The spirits were high so we managed to add the circular walk around the Kops reservoir to our hiking repertoire. After lots of fresh air and the slow realisation that life also happens beyond the iPad, we settled in for the night. There was a storm that night and from our window, we could see hikers hurrying down the mountain to the safety of the shelter.

Kops reservoir near the Zeinsjoch guesthouse

Neue Heilbronner Hütte

The next morning, the storm was forgotten and we made our way up the mountain to the Neue Heilbronner Hütte. It was a gentle hike – great for youngsters, beginners and unfit people. My daughter was delighted to encounter some patches of snow in the middle of the summer. We didn’t rush and enjoyed frequent breaks to soak in the new impressions. We arrived in the hut just in time because the weather turned again and we spent the rest of the day cooped up in the hut reading.

Hut-to-hut in Austria
Enjoying Harry Potter on the way from Zeinisjoch to Neue Heilbronner Hütte

Friedrichshafener Hütte

The next day’s hike to the Friedrichshafener Hütte was a little bit tougher. The path was quite narrow and rocky at times and as we were climbing higher, there was more snow on the ground. We were unfazed by it and managed to keep our balance most of the time. I discovered how to quickly get down the mountain once my bum connected with the ground on the slippery snow. The speed was incredible. I was rather grateful for my quick-drying hiking shorts.

Hut-to-hut in Austria
Arriving at the Friedrichshafener Hütte (2138 m), Verwall, Austria

The Friedrichshafener Hütte was our favourite – situated in a charming valley and featuring a small pond with a paddling boat. We spent the day relaxing in the sun and my daughter learned how to control the boat and not to lose the paddle. My motivational speech how I would certainly not retrieve it from the icy water hit the spot.

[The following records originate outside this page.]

(* ===== verification/ManagerDemo.v ===== *)
(** * A manager that runs

    A well-behaved plugin and operating system to run the manager against
    ([demo_run]), and runs of the manager's operations on it; the theorems of
    ManagerProps are applied to these runs. *)

From S2P Require Import Prelude Prog GoText GoPath PluginID Auth Runtime Bundle EventLog PluginApi Manager ManagerWorld ManagerFacts ManagerProps.

#[local] Existing Instance ascii_tables.

Definition demo_cfg : Config :=
  {| RuntimeDir := "/run/rpc/echo"; PluginPath := "/opt/plugins/echo"; PluginID := "echo";
     DialTimeout := 3 * Second; CallTimeout := 2 * Second; HeartbeatEvery := 2 * Second;
     EventLogPath := "/run/rpc/echo/events.jsonl"; cfg_ProviderBundleMetadata := None;
     cfg_ProviderBundleMetadataRefresh := None; DisableProviderBundleAdminPathRedaction := false |}.

(** What the plugin of [generation] answers. *)
Definition demo_reply (generation : Z) {X} (r : request X) : X :=
  match r in request X return X with
  | RAuth _ => mkAuthResponse "echo" "1.0" generation
  | RCapabilities => mkCapabilitiesResponse "echo" "1.0" generation ["echo"]
  | RHeartbeat => mkHeartbeatResponse "echo" "1.0" generation 1 StatusHealthy 0 0 0
  | REcho message => message
  | RSleep _ => tt
  | RCrash _ => tt
  | RShutdown => tt
  end.

Definition demo_sys (w : world) {X} (e : sysE X) : X :=
  match e in sysE X return X with
  | Lstat path => Ok (if String.prefix "/opt/" path then 0x1C0 else Z.lor ModeDir 0x1C0)
  | MkdirAll _ _ => None
  | Chmod _ _ => None
  | Remove _ => None
  | ListenSocket _ => None
  | CloseListener _ => tt
  | ConnType _ => "*net.UnixConn"
  | SyscallConn _ => None
  | RawControl _ => None
  | GetsockoptUcred _ => Ok (mkPeerCred (99 + Z.of_nat (w_nextp w)) 0 0)
  end.

(** Processes get the ids 100, 101, ...; the plugin exits when asked to. *)
Definition demo_run (X : Type) (e : mgrE X) : world → world * X :=
  match e in mgrE X return world → world * X with
  | Atomic f => λ w, let r := f (w_m w) in (set_m r.2 w, r.1)
  | LockLifecycle | UnlockLifecycle | Log _ => λ w, (w, tt)
  | OpenLog _ | CloseLog => λ w, (w, None)
  | Sys e => λ w, let x := demo_sys w e in (sys_step e x w, x)
  | ReadRandom => λ w, (w, Ok "0123456789abcdef0123456789abcdef")
  | WriteFile path _ => λ w, ({| w with w_secrets := {[path]} ∪ w_secrets w |}, None)
  | Getenv _ => λ w, (w, "")
  | StartProcess c => λ w,
      let p := mkProcess (w_nextp w) (100 + Z.of_nat (w_nextp w)) in (spawned p c w, Ok p)
  | Now => λ w, (w, w_now w)
  | SleepFor d => λ w, (set_now (w_now w + d) w, tt)
  | DialUnix _ => λ w, (connected (w_now w) w, Ok (w_nextc w))
  | CallRPC c r => λ w,
      let x := demo_reply (st_GenerationID (state (w_m w))) r in
      (observe (OCall c r x (Done None)) w, (x, Done None))
  | CloseConn c => λ w, (close_conn c w, None)
  | CloseRPC _ => λ w, (w, None)
  | WaitGrace p => λ w, (reap p w, Some None)
  | SignalKill _ => λ w, (w, None)
  | WaitFinal p => λ w, (reap p w, None)
  | KillProcess _ => λ w, (w, None)
  end.

Lemma demo_run_ok X (e : mgrE X) w : mgr_step X e w (demo_run X e w).2 (demo_run X e w).1.
Proof.
  destruct e; simpl; try done; try by auto.
  - split; [lia|]. by destruct w.
  - exists (w_now w + d). split; [lia|done].
Qed.

(** One operation of the demo plugin. *)
Definition demo (o : operation) (w : world) : world * option error :=
  run demo_run (op_prog demo_cfg o) w.
Definition demo_started : world := (demo OpStart world0).1.
Definition demo_closed : world := (demo OpClose demo_started).1.

Lemma demo_wp o w Q : wp mgr_step (op_prog demo_cfg o) Q w → Q (demo o w).2 (demo o w).1.
Proof. apply (wp_run mgr_step demo_run demo_run_ok). Qed.

Lemma demo_Inv o w : Inv demo_cfg w → Inv demo_cfg (demo o w).1.
Proof.
  intros Hi. apply (demo_wp o w (λ _, Inv demo_cfg)). by apply op_Inv.
Qed.

Lemma demo_started_Inv : Inv demo_cfg demo_started.
Proof. apply demo_Inv, Inv_world0. Qed.

(** ** The theorems on these runs *)

Lemma Start_contract_witness :
  (demo OpStart world0).2 = None
  ∧ st_Healthy (state (w_m demo_started)) = true ∧ st_GenerationID (state (w_m demo_started)) = 1
  ∧ ∃ p c token env cred auth caps,
      start_done demo_cfg p c token env cred auth caps world0 demo_started.
Proof.
  split; [vm_compute; reflexivity|]. split; [vm_compute; reflexivity|].
  split; [vm_compute; reflexivity|].
  pose proof (demo_wp OpStart world0 _
    (Start_contract demo_cfg world0 (inv_fresh _ _ (Inv_world0 demo_cfg))
       (inv_generation _ _ (Inv_world0 demo_cfg)))) as Hs.
  assert ((demo OpStart world0).2 = None) as E by (vm_compute; reflexivity).
  rewrite E in Hs. exact Hs.
Defined.

Lemma Kill_contract_witness :
  (demo OpKill demo_started).2 = None
  ∧ w_running (demo OpKill demo_started).1 ∖ w_lost (demo OpKill demo_started).1 = ∅
  ∧ token_gone demo_cfg (demo OpKill demo_started).1.
Proof.
  assert ((demo OpKill demo_started).2 = None) as E by (vm_compute; reflexivity).
  assert (closed (w_m demo_started) = false) as Ec by (vm_compute; reflexivity).
  pose proof (demo_wp OpKill demo_started _
    (Kill_contract demo_cfg demo_started demo_started_Inv)) as Hs.
  rewrite Ec in Hs. destruct Hs as (_ & _ & _ & _ & _ & _ & _ & Hr & Hok).
  split; [exact E|]. split; [exact Hr|]. apply Hok. exact E.
Defined.

Lemma Restart_contract_witness :
  (demo OpRestart demo_started).2 = None
  ∧ ∃ p c, cmd (w_m (demo OpRestart demo_started).1) = Some p
      ∧ client (w_m (demo OpRestart demo_started).1) = Some c
      ∧ proc_id p ∉ w_running demo_started ∧ c ∉ w_conns demo_started.
Proof.
  assert ((demo OpRestart demo_started).2 = None) as E by (vm_compute; reflexivity).
  pose proof (demo_wp OpRestart demo_started _
    (Restart_contract demo_cfg demo_started demo_started_Inv)) as Hs.
  rewrite E in Hs. destruct Hs as (p & c & H1 & H2 & H3 & H4 & _).
  split; [exact E|]. exists p, c. repeat split; assumption.
Defined.

Lemma Close_contract_witness :
  close_done demo_cfg (demo OpClose demo_started).2 demo_started demo_closed
  ∧ (demo OpClose demo_closed).2 = closeErr (w_m demo_closed).
Proof.
  split.
  - pose proof (demo_wp OpClose demo_started _
      (Close_contract demo_cfg demo_started demo_started_Inv)) as Hs.
    assert (closeOnce (w_m demo_started) = false) as E by (vm_compute; reflexivity).
    rewrite E in Hs. exact Hs.
  - pose proof (demo_wp OpClose demo_closed _
      (Close_contract demo_cfg demo_closed (demo_Inv OpClose _ demo_started_Inv))) as Hs.
    assert (closeOnce (w_m demo_closed) = true) as E by (vm_compute; reflexivity).
    rewrite E in Hs. exact (proj1 Hs).
Defined.

Lemma closed_refuses_witness :
  closed (w_m demo_closed) = true
  ∧ (demo OpRestart demo_closed).2 = Some (errors_New "manager closed")
  ∧ (demo OpRestart demo_closed).1 = demo_closed.
Proof.
  assert (closed (w_m demo_closed) = true) as E by (vm_compute; reflexivity).
  split; [exact E|].
  exact (demo_wp OpRestart demo_closed _
    (closed_refuses demo_cfg OpRestart demo_closed E (λ e, match e with end) (λ t e, match e with end))).
Defined.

Paddling at the Friedrichshafener Hütte

Back in the valley

The next day marked our descent from the mountains back to the lowlands of the valleys. We made a stop at the Wildererhütte, a “poacher’s hut” to enjoy delicious local trout, get to know the local wildlife and play in the mountain river.

We spent the next couple of days in the now infamous ski resort of Ischgl. The place seemed like a standard touristy resort but I had my practical reasons to finish our Alpine mini-adventure there:

  • The cable car with access to a water park on the top of the mountain and the Walk of Lyrics
  • An outdoor and indoor swimming pool
  • Good transport links
  • Skyfly – something for zip wire enthusiasts
  • Lots of nearby activities from rock climbing to horse riding (not that we had the time to sample them).

In a nutshell, lots of activities to keep a tween busy and her parent relaxed.

Bouldering at Neue Heilbronner Hütte – well equipped for all ages and energy levels.

To Sum Up

This was a special trip where we both learned the value of alone time despite being together around the clock. Coronavirus permitting, I would certainly repeat my hut-to-hut mini-adventure and maybe relive the experience in another European country. Feel free to drop me a line if you have some tips about where we should go next.